◆ WORK ORDER
Keeping every word the same, return the listing from its first line until the line holding "let n := len buffer - (offset - begin) in" has been returned as well.

◆ ENTRIES SUPPLIED
(** After the loop: the part of the report from [offset] on. *)
Lemma piece j begin : 0 <= begin <= offset -> begin <= len (upto s j) ->
  let buffer := drop (Z.to_nat begin) (upto s j) in
  let n := len buffer - (offset - begin) in
  let n := if length <? n then length else n in
  let n := if n <? 0 then 0 else n in
  take (Z.to_nat n) (drop (Z.to_nat (offset - begin)) buffer) = take (Z.to_nat n) (drop (Z.to_nat offset) (report s)) /\
  n = Z.max 0 (Z.min length (len (upto s j) - offset)).
Proof.
  intros Hb Hbl buffer. unfold buffer. rewrite len_drop by lia. cbv zeta.
  set (n := if _ <? 0 then _ else _).
  assert (En : n = Z.max 0 (Z.min length (len (upto s j) - offset))) by (unfold n; repeat case_match; bool_to_prop; lia).
  split; [|exact En]. rewrite drop_drop. replace (Z.to_nat begin + Z.to_nat (offset - begin))%nat with (Z.to_nat offset) by lia.
  destruct (upto_report s j) as [r ->]. unfold len in *.
  destruct (Z.leb_spec offset (Z.of_nat (List.length (upto s j)))).
  - rewrite drop_app_le by lia. rewrite take_app_le; [reflexivity|]. rewrite length_drop. lia.
  - replace n with 0 by lia. reflexivity.
Qed.

Lemma rows_none i l : Forall (fun o => o = None) l -> proc_rows s i l = [].
Proof. intros Hl. revert i. induction Hl as [|o l -> _ IH]; intros i; [reflexivity | apply IH]. Qed.

Lemma all_slots : upto s (Z.to_nat (ids_max_id (msg_ids s) + 1)) = report s.
Proof.
  destruct (inv_ids _ _ _ _ Hinv) as [_ _ (Hm & _ & Hmax) _ _ _]. unfold upto, report.
  set (l := ids_entries (msg_ids s)) in *. set (m := Z.to_nat _).
  rewrite <- (take_drop m l) at 2. rewrite rows_app. rewrite (rows_none _ (drop m l)); [now rewrite app_nil_r|].
  apply Forall_lookup_2. intros i o. rewrite lookup_drop. destruct o as [p|]; [|reflexivity].
  intros Hi%Hmax. exfalso. lia.
Qed.

Lemma read_proc_spec : exists n eof,
  sysvmsg_read_proc offset length s = OK (take (Z.to_nat n) (drop (Z.to_nat offset) (report s)), eof) s /\
  0 <= n <= length /\ (offset < len (report s) -> 0 < n) /\ (eof = true -> n < length -> len (report s) <= offset + n).
Proof.
  destruct (down_spec 0 s Hinv) as [Ed Hd]. destruct (up_spec 0 _ Hd) as [Eup _].
  assert (Es : upped (downed s) = s) by (apply (locks_undone s); apply Hinv).
  unfold sysvmsg_read_proc. unfold bind at 1, sprintf. change (PAGE_SIZE <? len ([] ++ proc_heading) + 1) with false.
  cbn [ret]. run Ed. unfold bind at 1, get. change (ids_max_id (msg_ids (downed s))) with (ids_max_id (msg_ids s)).
  set (m := Z.to_nat (ids_max_id (msg_ids s) + 1)).
  assert (Hm : (0 + m <= List.length (ids_entries (msg_ids s)))%nat).
  { destruct (inv_ids _ _ _ _ Hinv) as [_ _ (Hm & _) _ _ _]. unfold m. lia. }
  assert (Hok : loop_ok 0 ([] ++ proc_heading) 0 0).
  { unfold loop_ok. pose proof (upto_len s 0). split_and!; try lia. unfold upto. now rewrite app_nil_r. }
  destruct (proc_loop_spec m 0 _ 0 0 Hm Hok) as ([[b g] eof] & El & j & Hg & Hgl & -> & He).
  change (Z.of_nat 0) with 0 in El. run El. run Eup. rewrite Es.
  destruct (piece j g Hg Hgl) as [-> En]. cbv zeta in En. match type of En with ?x = _ => exists x, eof; revert En; generalize x end.
  intros n En. split; [reflexivity|].
  destruct (upto_report s j) as [r Er]. assert (Hle : len (upto s j) <= len (report s)) by (rewrite Er, len_app; unfold len; lia).
  destruct eof; [|lia]. subst j. rewrite Nat.add_0_l in *. unfold m in *. rewrite all_slots in *. lia.
Qed.

End Loop.

(** ** Theorems *)

(** What is left of the report is read by as many reads as there are characters. *)
Lemma read_all_rest s length fuel offset :
  Inv false false 0 s -> 0 < length -> 0 <= offset <= len (report s) -> len (report s) + length < 2 ^ 31 ->
  len (report s) - offset < Z.of_nat fuel ->
  read_all length fuel offset s = OK (drop (Z.to_nat offset) (report s)) s.
Proof.
  intros Hinv Hl. revert offset. induction fuel as [|f IH]; intros offset Ho Hs Hf; [lia|].
  destruct (read_proc_spec s offset length Hinv ltac:(lia) Hl ltac:(lia)) as (n & eof & E & Hn & Hpos & _).
  cbn [read_all]. run E. cbn [fst]. set (l := take (Z.to_nat n) (drop (Z.to_nat offset) (report s))) in *.
  assert (Hlen : len l = Z.min n (len (report s) - offset)).
  { unfold l, len in *. rewrite length_take, length_drop. lia. }
  case_bool_decide as El.
  - rewrite El in Hlen. unfold len in *. cbn [List.length] in Hlen. rewrite drop_ge by lia. reflexivity.
  - assert (0 < len l) by (unfold len; destruct l; [contradiction | cbn [List.length]; lia]).
    unfold bind at 1. rewrite IH by lia. cbn [ret]. unfold ret. do 2 f_equal.
    rewrite Hlen. unfold l. destruct (Z.leb_spec n (len (report s) - offset)).
    + rewrite Z.min_l by lia. replace (Z.to_nat (offset + n)) with (Z.to_nat offset + Z.to_nat n)%nat by lia.
      rewrite <- drop_drop. apply take_drop.
    + rewrite Z.min_r by lia. unfold len in *. rewrite take_ge by (rewrite length_drop; lia).
      rewrite (drop_ge (report s) (Z.to_nat (offset + (_ - offset)))) by lia. apply app_nil_r.
Qed.

(** C28: the /proc report. In every reachable state a read of [sysvmsg_read_proc]
    at any offset, of any positive length, its end being an [int], comes to its
    end with both locks free and the state as it was, never writes past its page,
    and gives the report from that offset on: at most the length asked for, and
    something as long as the offset is inside the report; reads one after the
    other give the heading and the line of every queue exactly once, whatever
    their length (below 2^30). *)
Theorem proc_report_whole s offset length :
  reachable s -> 0 <= offset -> 0 < length -> offset + length < 2 ^ 31 ->
  (exists n eof,
     sysvmsg_read_proc offset length s = OK (take (Z.to_nat n) (drop (Z.to_nat offset) (report s)), eof) s /\
     0 <= n <= length /\ (offset < len (report s) -> 0 < n)) /\
  len (report s) <= 2693 /\
  (length < 2 ^ 30 -> read_all length 2694 0 s = OK (report s) s).
Proof.
  intros Hr Ho Hl Hs. pose proof (reachable_Inv s Hr) as Hinv.
  assert (Hrep : len (report s) <= 2693).
  { pose proof (small_table s Hinv). pose proof (upto_len s (Z.to_nat (ids_max_id (msg_ids s) + 1))) as Hu.
    rewrite (all_slots s Hinv) in Hu. lia. }
  split_and!; [|exact Hrep|].
  - destruct (read_proc_spec s offset length Hinv Ho Hl Hs) as (n & eof & E & Hn & Hpos & _). eauto 6.
  - intros Hlt. assert (0 <= len (report s)) by (unfold len; lia). rewrite read_all_rest by (try assumption; lia). now rewrite drop_0.
Qed.

Lemma proc_report_whole_witness :
  exists l eof, sysvmsg_read_proc 149 10 demo = OK (l, eof) demo /\ l = chars "        42" /\ read_all 10 2694 0 demo = OK (report demo) demo.
Proof.
  destruct (proc_report_whole demo 149 10 (run_from_boot_reachable _) ltac:(lia) ltac:(lia) ltac:(lia)) as ((n & eof & E & _) & _ & Ha).
  eexists _, _. split_and!; [exact E | | apply Ha; lia].
  assert (E' : exists l e, sysvmsg_read_proc 149 10 demo = OK (l, e) demo /\ l = chars "        42").
  { eexists _, _. split; vm_compute; reflexivity. }
  destruct E' as (l & e & E1 & <-). rewrite E in E1. now injection E1.
Defined.

(** [pos += len] counts the lines before again: with seven queues a read of 3072
    characters stops after the sixth and does not say that it came to the end,
    though the whole report is shorter. *)
Definition seven_queues : sys :=
  run_from_boot ((fun k => (root_env 1, CallGet k (IPC_CREAT + 511))) <$> [1; 2; 3; 4; 5; 6; 7]).

Lemma proc_short_read :
  sysvmsg_read_proc 0 3072 seven_queues = OK (take 869 (report seven_queues), false) seven_queues /\ len (report seven_queues) = 989.
Proof. split; vm_compute; reflexivity. Qed.
(* ===== verification/Wrist.v ===== *)
(** * The whole wrist clock (user/sem_clock: clock.c, keybrd.c)

    The four tasks of clock.c with the two command monitors, the display monitor
    and the semaphore that starts them, as one transition system: a step is a
    semaphore operation or an access to shared variables of one task, in any
    order.  The keys are those the keyboard program and the screen program put in
    the mailbox. *)

From stdpp Require Import base tactics numbers list relations.
From S2P Require Import Prelude Hmsh CmdMonitor ClockMonitors ClockDisplay ClockTasks.

(** ** keybrd.c *)

(** What [main] of keybrd.c sends after the first k, for the keys that are typed:
    until f they are sent as they are, then r, c and f are. *)
Fixpoint keyboard (typed : list Z) : list Z :=
  match typed with
  | [] => []
  | ch :: typed => if ch =? 102 then [114; 99; 102] else ch :: keyboard typed
  end.

(** ** The tasks *)

(** Where the clock and the chronometer are: at [rt_sem_wait(sync_sem)]; in [Get];
    in [Display_PutHour] or [Display_PutTimes], for the last time or not; ended;
    after the use of a variable that was not assigned. *)
Inductive task_pc := T_sync | T_get | T_show (ends : bool) | T_done | T_undef.

Record wrist := WR {
  keys : list Z; rdv : read_vars; acts : list read_act; reading : bool;
  sync_sem : Z;
  mc : @mon CommandClock.status; ck : task_pc; ckv : clock_vars;
  mr : @mon CommandChrono.status; cr : task_pc; crv : chrono_vars;
  dm : dmon; writing : bool
}.

(** Where a turn of the loop leaves a task, its variables, and what it puts on the
    display. *)
Definition after_turn {S} (t : turn S) (v : S) : task_pc * S * option MenageHmsh_tChain11 :=
  match t with
  | Next v' None => (T_get, v', None)
  | Next v' (Some c) => (T_show false, v', Some c)
  | Ended None => (T_done, v, None)
  | Ended (Some c) => (T_show true, v, Some c)
  | Undefined => (T_undef, v, None)
  end.

(** The calls of the display monitor. *)
Definition clock_calls (o : option MenageHmsh_tChain11) (d : dmon) : dmon :=
  match o with
  | Some c => DMON (d_vars d) (d_notEmpty d) (d_mutex d) (WWait c) (d_chrono d) (d_reader d)
                   (d_last_hour d) (d_last_times d)
  | None => d
  end.

Definition chrono_calls (o : option MenageHmsh_tChain11) (d : dmon) : dmon :=
  match o with
  | Some c => DMON (d_vars d) (d_notEmpty d) (d_mutex d) (d_clock d) (WWait c) (d_reader d)
                   (d_last_hour d) (d_last_times d)
  | None => d
  end.

(** The call of [Put], and the end of [Get]. *)
Definition put_called {St} (c : Z) (m : @mon St) : mon :=
  MON (m_status m) (m_buffer m) (notEmpty m) (notFull m) (PWait c) (m_get m)
      (m_accepted m) (m_taken m) (m_returned m).

Definition get_returned {St} (sig : bool) (m : @mon St) : mon :=
  MON (m_status m) (m_buffer m) (notEmpty m) (if sig then notFull m + 1 else notFull m) (m_put m) GIdle
      (m_accepted m) (m_taken m) (m_returned m).

(** A [Get] that found nothing, or whose time ran out. *)
Definition found_nothing {St} (m : @mon St) : bool :=
  match m_get m with GIn false => true | _ => false end.

Definition is_idle (pc : writer_pc) : bool := match pc with WIdle => true | _ => false end.

(** After a step of a task in the display monitor. *)
Definition shown (ends : bool) (pc : writer_pc) : task_pc :=
  if is_idle pc then (if ends then T_done else T_get) else T_show ends.

Definition set_read ks v a g (w : wrist) : wrist :=
  WR ks v a g (sync_sem w) (mc w) (ck w) (ckv w) (mr w) (cr w) (crv w) (dm w) (writing w).
Definition set_acts a s (w : wrist) : wrist :=
  WR (keys w) (rdv w) a (reading w) s (mc w) (ck w) (ckv w) (mr w) (cr w) (crv w) (dm w) (writing w).
Definition set_mc m (w : wrist) : wrist :=
  WR (keys w) (rdv w) (acts w) (reading w) (sync_sem w) m (ck w) (ckv w) (mr w) (cr w) (crv w) (dm w) (writing w).
Definition set_mr m (w : wrist) : wrist :=
  WR (keys w) (rdv w) (acts w) (reading w) (sync_sem w) (mc w) (ck w) (ckv w) m (cr w) (crv w) (dm w) (writing w).
Definition set_ck s m pc v d (w : wrist) : wrist :=
  WR (keys w) (rdv w) (acts w) (reading w) s m pc v (mr w) (cr w) (crv w) d (writing w).
Definition set_cr s m pc v d (w : wrist) : wrist :=
  WR (keys w) (rdv w) (acts w) (reading w) s (mc w) (ck w) (ckv w) m pc v d (writing w).
Definition set_dm d b (w : wrist) : wrist :=
  WR (keys w) (rdv w) (acts w) (reading w) (sync_sem w) (mc w) (ck w) (ckv w) (mr w) (cr w) (crv w) d b.

(** The reading task is in no [Put]. *)
Definition put_idle (w : wrist) : Prop := m_put (mc w) = PIdle /\ m_put (mr w) = PIdle.

(** ** Steps *)

(** One step of [ClockChrono_Read]. *)
Inductive read_step (w : wrist) : wrist -> Prop :=
| rd_key k ks v a g :
    reading w = true -> acts w = [] -> put_idle w -> keys w = k :: ks ->
    ClockChrono_Read k (rdv w) = (v, a, g) -> read_step w (set_read ks v a g w)
| rd_signal a : put_idle w -> acts w = SignalSync :: a -> read_step w (set_acts a (sync_sem w + 1) w)
| rd_sleep a : put_idle w -> acts w = SleepPaused :: a -> read_step w (set_acts a (sync_sem w) w)
| rd_call_clock c a : put_idle w -> acts w = PutClock c :: a ->
    read_step w (set_acts a (sync_sem w) (set_mc (put_called c (mc w)) w))
| rd_call_chrono c a : put_idle w -> acts w = PutChrono c :: a ->
    read_step w (set_acts a (sync_sem w) (set_mr (put_called c (mr w)) w))
| rd_put_clock m : m_put (mc w) <> PIdle -> put_step (mc w) m -> read_step w (set_mc m w)
| rd_put_chrono m : m_put (mr w) <> PIdle -> put_step (mr w) m -> read_step w (set_mr m w).

(** One step of [ClockChrono_Clock]; [true] when its [Get] found nothing. *)
Inductive clock_step (w : wrist) : bool -> wrist -> Prop :=
| ck_sync : ck w = T_sync -> 0 < sync_sem w ->
    clock_step w false (set_ck (sync_sem w - 1) (mc w) T_get (ckv w) (dm w) w)
| ck_get m : ck w = T_get -> (forall c sig, m_get (mc w) <> GSig c sig) -> get_step (mc w) m ->
    clock_step w (found_nothing m) (set_ck (sync_sem w) m T_get (ckv w) (dm w) w)
| ck_return c sig pc v o : ck w = T_get -> m_get (mc w) = GSig c sig ->
    after_turn (ClockChrono_Clock c (ckv w)) (ckv w) = (pc, v, o) ->
    clock_step w false (set_ck (sync_sem w) (get_returned sig (mc w)) pc v (clock_calls o (dm w)) w)
| ck_show ends d : ck w = T_show ends -> d_clock (dm w) <> WIdle -> dstep (dm w) d ->
    d_clock d <> d_clock (dm w) ->
    clock_step w false (set_ck (sync_sem w) (mc w) (shown ends (d_clock d)) (ckv w) d w).

(** One step of [ClockChrono_Chrono], which starts with a turn for R. *)
Inductive chrono_step (w : wrist) : bool -> wrist -> Prop :=
| cr_sync pc v o : cr w = T_sync -> 0 < sync_sem w ->
    after_turn (ClockChrono_Chrono ch_R (crv w)) (crv w) = (pc, v, o) ->
    chrono_step w false (set_cr (sync_sem w - 1) (mr w) pc v (chrono_calls o (dm w)) w)
| cr_get m : cr w = T_get -> (forall c sig, m_get (mr w) <> GSig c sig) -> get_step (mr w) m ->
    chrono_step w (found_nothing m) (set_cr (sync_sem w) m T_get (crv w) (dm w) w)
| cr_return c sig pc v o : cr w = T_get -> m_get (mr w) = GSig c sig ->
    after_turn (ClockChrono_Chrono c (crv w)) (crv w) = (pc, v, o) ->
    chrono_step w false (set_cr (sync_sem w) (get_returned sig (mr w)) pc v (chrono_calls o (dm w)) w)
| cr_show ends d : cr w = T_show ends -> d_chrono (dm w) <> WIdle -> dstep (dm w) d ->
    d_chrono d <> d_chrono (dm w) ->
    chrono_step w false (set_cr (sync_sem w) (mr w) (shown ends (d_chrono d)) (crv w) d w).

(** Whether [ClockChrono_Write] goes on after what [Display_Get] returned. *)
Definition goes_on (v : read_vars) (d : dmon) : bool :=
  match d_reader d with
  | ROut (Some (_, chain)) =>
      match ClockChrono_Write chain (rd_hide v) (rd_pause v) with Some _ => true | None => false end
  | _ => true
  end.

(** One step of [ClockChrono_Write]. *)
Inductive write_step (w : wrist) : wrist -> Prop :=
| wr_get d : writing w = true -> dstep (dm w) d -> d_reader d <> d_reader (dm w) ->
    write_step w (set_dm d (goes_on (rdv w) (dm w)) w).

(** A step of the program; [true] when a [Get] found nothing. *)
Inductive wstep (w : wrist) : bool -> wrist -> Prop :=
| w_read w' : read_step w w' -> wstep w false w'
| w_clock b w' : clock_step w b w' -> wstep w b w'
| w_chrono b w' : chrono_step w b w' -> wstep w b w'
| w_write w' : write_step w w' -> wstep w false w'.

Definition any_step (w w' : wrist) : Prop := exists b, wstep w b w'.

(** [main] before the tasks run. *)
Definition wrist_start (ks : list Z) : wrist :=
  WR ks (RDV 0 0 false) [] true 0
     start T_sync (CKV MenageHmsh_Initialise None (replicate 12 0))
     start T_sync (CRV None false None None false (replicate 12 0))
     init_dispclk true.

(** All tasks have ended: [main] goes on to delete the semaphores. *)
Definition all_ended (w : wrist) : Prop :=
  reading w = false /\ acts w = [] /\ put_idle w /\ ck w = T_done /\ cr w = T_done /\ writing w = false.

◆ RESULT FOR THIS EXERCISE
(** After the loop: the part of the report from [offset] on. *)
Lemma piece j begin : 0 <= begin <= offset -> begin <= len (upto s j) ->
  let buffer := drop (Z.to_nat begin) (upto s j) in
  let n := len buffer - (offset - begin) in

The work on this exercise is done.